Vous trouverez ci dessous, les dispositifs et prestations mobilisables par les responsables des ressources humaines , qui peuvent être mobilisés pour la professionnalisation des salariés :  former, faire un bilan, valider les acquis et être accompagné dans la construction d'un projet professionnel.

Le compte personnel d'activité (CPA)

CPA, le compte universel qui transforme les activités en heures de formation

Depuis le  1er janvier 2017, un compte personnel d’activité (CPA) est ouvert aux actifs ayant droit au CPF. Il sera aussi ouvert aux personnes ayant fait valoir leurs droits à la retraite et aux inactifs d’au moins 16 ans pour bénéficier du compte d’engagement citoyen.

Il a pour objectif de renforcer l’autonomie de son titulaire et de sécuriser son parcours.

Le CPA est constitué de trois comptes : le compte personnel de formation (CPF), le compte personnel de prévention de la pénibilité (C3P)  et le nouveau Compte d’engagement citoyen (CEC). – et organise la conversion des droits selon les modalités prévues par chacun de ces comptes.

A terme, il est appelé à être le « contenant » unique de tous les droits individuels : assurance-chômage, épargne-temps, retraite, etc.

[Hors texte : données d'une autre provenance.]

(** * CasADi code generator and custom IO schemes: a shallow embedding

    The development follows two translation units of the repository:

    - [symbolic/fx/io_scheme_internal.cpp]: [IOSchemeCustomInternal], a list
      of entry names with a name-to-index map;
    - [casadi/core/code_generator.cpp]: [CodeGenerator], the engine that
      accumulates the text of a generated C module (constant pools, include
      and external-declaration sets, auxiliary routines specialised from
      templates, registered functions, the indenting text buffer).

    C++ exceptions ([casadi_assert], [casadi_error]) are values of [result];
    the members of a [CodeGenerator] object are the fields of a record that is
    passed through every operation. *)

From Stdlib Require Import ZArith Lia Ascii String DecimalString.
From stdpp Require Import base option list gmap strings.

Local Open Scope Z_scope.

(** ** Results of operations that may throw *)

(** An operation returns a value, throws ([casadi_assert], [casadi_error],
    [std::out_of_range]) or, for a loop that never exits, does not return. *)
Inductive result (A : Type) : Type :=
| Ok (a : A)
| Error (msg : string)
| Diverges.
Arguments Ok {A} a.
Arguments Error {A} msg.
Arguments Diverges {A}.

Le compte d’engagement citoyen (CEC)  permet d'acquérir des heures de formation au titre d'activités bénévoles ou de volontariat qui seront portées sur le CPF des bénéficiaires. Ces heures sont acquises par tranches de 20 h (dans la limite de 60 h). Les activités bénévoles ou de volontariat visées sont le service civique, la réserve militaire, la réserve communale de sécurité civile, la réserve sanitaire, l'activité de maître d'apprentissage, les activités de bénévolat associatif, le volontariat dans les armées. Un décret doit préciser pour chacune de ces activités la durée nécessaire pour l'inscription de 20h sur le CPF.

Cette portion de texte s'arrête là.